Откровение как «новое сознание». Во второй половине ХХ века все большее число теологов ощущают доминирующие теории Откровения слишком «авторитарными», а модель (3) слишком индивидуалистической. Для них Откровение означает расширение сознания человека или «смещение перспективы» при соединениях людей в движениях светской истории. Бог – не объект опыта, но «мистериально присутствующий как трансцендентное измерение человеческой вовлеченности в творческие задачи»[234].

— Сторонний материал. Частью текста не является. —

(* ===== verification/OsdSession.v ===== *)
(** * A session with one OSD

    Models [OSDSession] of [src/src/osd/client.rs]: the state the session's
    receiver and its submissions share (backoffs, registered submissions, the
    failure), the receiver's handling of every message with its queue of
    acknowledgments, and [submit_routed] and [submit_direct] as programs whose
    environment is the message session, the clock and that shared state. *)

From S2P Require Import Prelude Codec Message Frame SessionState MapBase OsdMap Backoff OsdMessages OsdWatch OsdClient Interaction.
From Stdlib Require Import ZArith Lia Strings.Byte.
From stdpp Require Import base option gmap sorting numbers list fin_maps.

Open Scope Z_scope.

(** ** The shared state *)

(** [sub_resend]: the sender of the resend signal has not been used. *)
Record Submission : Type := mkSubmission { sub_object : HObject; sub_resend : bool }.

Record OSDSessionState : Type := mkOSDSessionState {
  ss_backoffs : gmap Z Backoff;
  ss_next_submission : Z;
  ss_submissions : gmap PG (gmap Z Submission);
  ss_failure : option OsdError
}.

Definition OSDSessionState_default : OSDSessionState := mkOSDSessionState ∅ 0 ∅ None.

Definition with_backoffs (m : gmap Z Backoff) (s : OSDSessionState) : OSDSessionState :=
  mkOSDSessionState m (ss_next_submission s) (ss_submissions s) (ss_failure s).

Definition with_submissions (m : gmap PG (gmap Z Submission)) (s : OSDSessionState) : OSDSessionState :=
  mkOSDSessionState (ss_backoffs s) (ss_next_submission s) m (ss_failure s).

(** [submission.resend.take()] on the entries a backoff covers. *)
Definition take_resend (b : Backoff) (sub : Submission) : Submission :=
  if Backoff_contains b (sub_object sub) then mkSubmission (sub_object sub) false else sub.

(** The entries that are sent the signal. *)
Definition signalled (b : Backoff) (entries : gmap Z Submission) : list Z :=
  fst <$> filter (fun e => Backoff_contains b (sub_object e.2) && sub_resend e.2) (map_to_list entries).

Definition unblock (s : OSDSessionState) (b : Backoff) : OSDSessionState * list (PG * Z) :=
  let s := with_backoffs (delete (bo_id b) (ss_backoffs s)) s in
  match ss_submissions s !! bo_pg b with
  | None => (s, [])
  | Some entries =>
      (with_submissions (<[bo_pg b := take_resend b <$> entries]> (ss_submissions s)) s,
       pair (bo_pg b) <$> signalled b entries)
  end.

(** The counter of submissions; [None] when it would overflow. *)
Definition number_submission (s : OSDSessionState) : option OSDSessionState :=
  next ← checked_add 64 (ss_next_submission s) 1;
  Some (mkOSDSessionState (ss_backoffs s) next (ss_submissions s) (ss_failure s)).

Definition register (s : OSDSessionState) (pg : PG) (id : Z) (object : HObject) : OSDSessionState :=
  with_submissions
    (<[pg := <[id := mkSubmission object true]> (default ∅ (ss_submissions s !! pg))]> (ss_submissions s)) s.

(** [SubmissionGuard::drop]. *)
Definition unregister (s : OSDSessionState) (pg : PG) (id : Z) : OSDSessionState :=
  match ss_submissions s !! pg with
  | None => s
  | Some entries =>
      let entries := delete id entries in
      with_submissions
        (if decide (entries = ∅) then delete pg (ss_submissions s) else <[pg := entries]> (ss_submissions s)) s
  end.

(** [state.backoffs.values().any(..)]. *)
Definition blocked (s : OSDSessionState) (pg : PG) (object : HObject) : bool :=
  existsb (fun e => bool_decide (bo_pg e.2 = pg) && Backoff_contains e.2 object) (map_to_list (ss_backoffs s)).

(** ** The receiver *)

Record BackoffAck : Type := mkBackoffAck {
  ba_message : Message;
  ba_generation : Z;
  ba_bytes : Z
}.

(** What is broadcast: a decoded notification, or the loss of the session. *)
Inductive Broadcast : Type :=
| Forwarded (n : Notification)
| Disconnected.

(** The receiver, its counters and its effects: [sr_signals] are the resend
    signals sent, [sr_slots] and [sr_bytes] the free permits for
    acknowledgments, [sr_sending] the acknowledgment the sender has taken. *)
Record SessionRun : Type := mkSessionRun {
  sr_state : OSDSessionState;
  sr_generation : Z;
  sr_revision : Z;
  sr_broadcasts : list Broadcast;
  sr_closed : bool;
  sr_signals : list (PG * Z);
  sr_slots : Z;
  sr_bytes : Z;
  sr_queue : list BackoffAck;
  sr_sending : option BackoffAck;
  sr_receiving : bool
}.

Definition SessionRun_new (generation : Z) : SessionRun :=
  mkSessionRun OSDSessionState_default generation 0 [] false [] MAX_CONTROL_MESSAGES MAX_CONTROL_BYTES [] None true.

Definition update_state (s : OSDSessionState) (signals : list (PG * Z)) (r : SessionRun) : SessionRun :=
  mkSessionRun s (sr_generation r) (wrap 64 (sr_revision r + 1)) (sr_broadcasts r) (sr_closed r)
    (sr_signals r ++ signals) (sr_slots r) (sr_bytes r) (sr_queue r) (sr_sending r) (sr_receiving r).

Definition broadcast (b : Broadcast) (r : SessionRun) : SessionRun :=
  mkSessionRun (sr_state r) (sr_generation r) (sr_revision r) (sr_broadcasts r ++ [b]) (sr_closed r)
    (sr_signals r) (sr_slots r) (sr_bytes r) (sr_queue r) (sr_sending r) (sr_receiving r).

Definition sync_backoff_generation (observed : Z) (r : SessionRun) : SessionRun :=
  if observed =? sr_generation r then r
  else
    mkSessionRun (with_backoffs ∅ (sr_state r)) observed (wrap 64 (sr_revision r + 1)) (sr_broadcasts r)
      (sr_closed r) (sr_signals r) (sr_slots r) (sr_bytes r) (sr_queue r) (sr_sending r) (sr_receiving r).

(** The end of [fail_session] closes the message session. *)
Definition close_run (s : OSDSessionState) (r : SessionRun) : SessionRun :=
  mkSessionRun s (sr_generation r) (wrap 64 (sr_revision r + 1)) (sr_broadcasts r) true (sr_signals r)
    (sr_slots r) (sr_bytes r) (sr_queue r) (sr_sending r) (sr_receiving r).

Definition fail_session (e : OsdError) (r : SessionRun) : SessionRun :=
  let s := sr_state r in
  match ss_failure s with
  | Some _ => close_run s r
  | None =>
      close_run (mkOSDSessionState (ss_backoffs s) (ss_next_submission s) (ss_submissions s) (Some e))
        (broadcast Disconnected r)
  end.
(** What an attempt without a reply means; [change] waits for a change of the
    primary. *)
Definition failed_attempt (retry_unknown : bool) (change : CP bool) (osd session_id epoch : Z) (a : AttemptState)
    (e : OsdError) : CP Verdict :=
  _ ← call (C_Invalidate osd session_id);
  closed ← call C_Closed;
  if (closed : bool) then fail (preserve_unknown OX_Closed (at_prior a))
  else
    match e with
    | OX_OutcomeUnknown cause =>
        let prior := default cause (at_prior a) in
        if retry_unknown then
          changed ← change;
          if (changed : bool) then Ret (Again (with_prior a (Some prior))) else fail (OX_OutcomeUnknown prior)
        else fail (OX_OutcomeUnknown prior)
    | OX_Timeout | OX_Cancelled => fail (preserve_unknown e (at_prior a))
    | _ =>
        refreshed ← best_effort_refresh_map epoch;
        or_unknown (at_prior a) refreshed (fun _ => Ret (Again a))
    end.

Definition receive_error (retry_unknown : bool) (change : CP bool) (osd session_id epoch : Z) (a : AttemptState)
    (e : OsdError) : CP Verdict :=
  if bool_decide (e = OX_QueueSaturated) then fail (preserve_unknown OX_QueueSaturated (at_prior a))
  else failed_attempt retry_unknown change osd session_id epoch a e.

Definition retry_flags (attempt : Z) (flags : Z) : Z :=
  if 0 <? attempt then Z.lor flags FLAG_RETRY else flags.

Парадигма (1) начала разрабатываться в эпоху полемики теистов с деизмом в XVII–XVIII веках, в XIX–XX веках была артикулирована в Америке школой пресвитерианских теологов во главе с Бенджамином Уорфилдом (1851–1921), а ко времени написания своей книги Даллес выделяет среди евангеликов Г. Кларка, Дж. Паккера, Дж. У. Монтгомери и К. Генри. Их основные позиции можно сформулировать следующим образом: признание естественного (natural), или общего (general), откровения, доступного из наблюдений над природой, восполняемого сверхъестественным (supematural), или специальным (special) откровением как «восходящей» библейской (ветхозаветной и новозаветной) доктриной; теснейшая связь между Откровением и богодухновенностью Писания, которая означает «непогрешимую трансляцию» первого; трактовка Писания как безошибочного «Богом написанного слова». Согласно Генри, Бог открывает Себя «во всем каноне Писания, которое объективно сообщает в пропозиционально-словесной форме содержание и значение всего Божественного Откровения»[235]. Безошибочность Писания (inerrancy) трактуется консервативными евангеликами по-разному. Некоторые атрибутируют ее и начально записанным текстам (автографам), и дальнейшей текстовой трансляции (Г. Линдселл), другие – только первым, допуская минимальные ошибки переписчиков (К. Генри), третьи считают безошибочными только интенции библейских текстов, но не всю их «материю» (К. Пиннок), четвертые – их сотериологическое, но не историческое и «научное» содержание (Б. Рамм).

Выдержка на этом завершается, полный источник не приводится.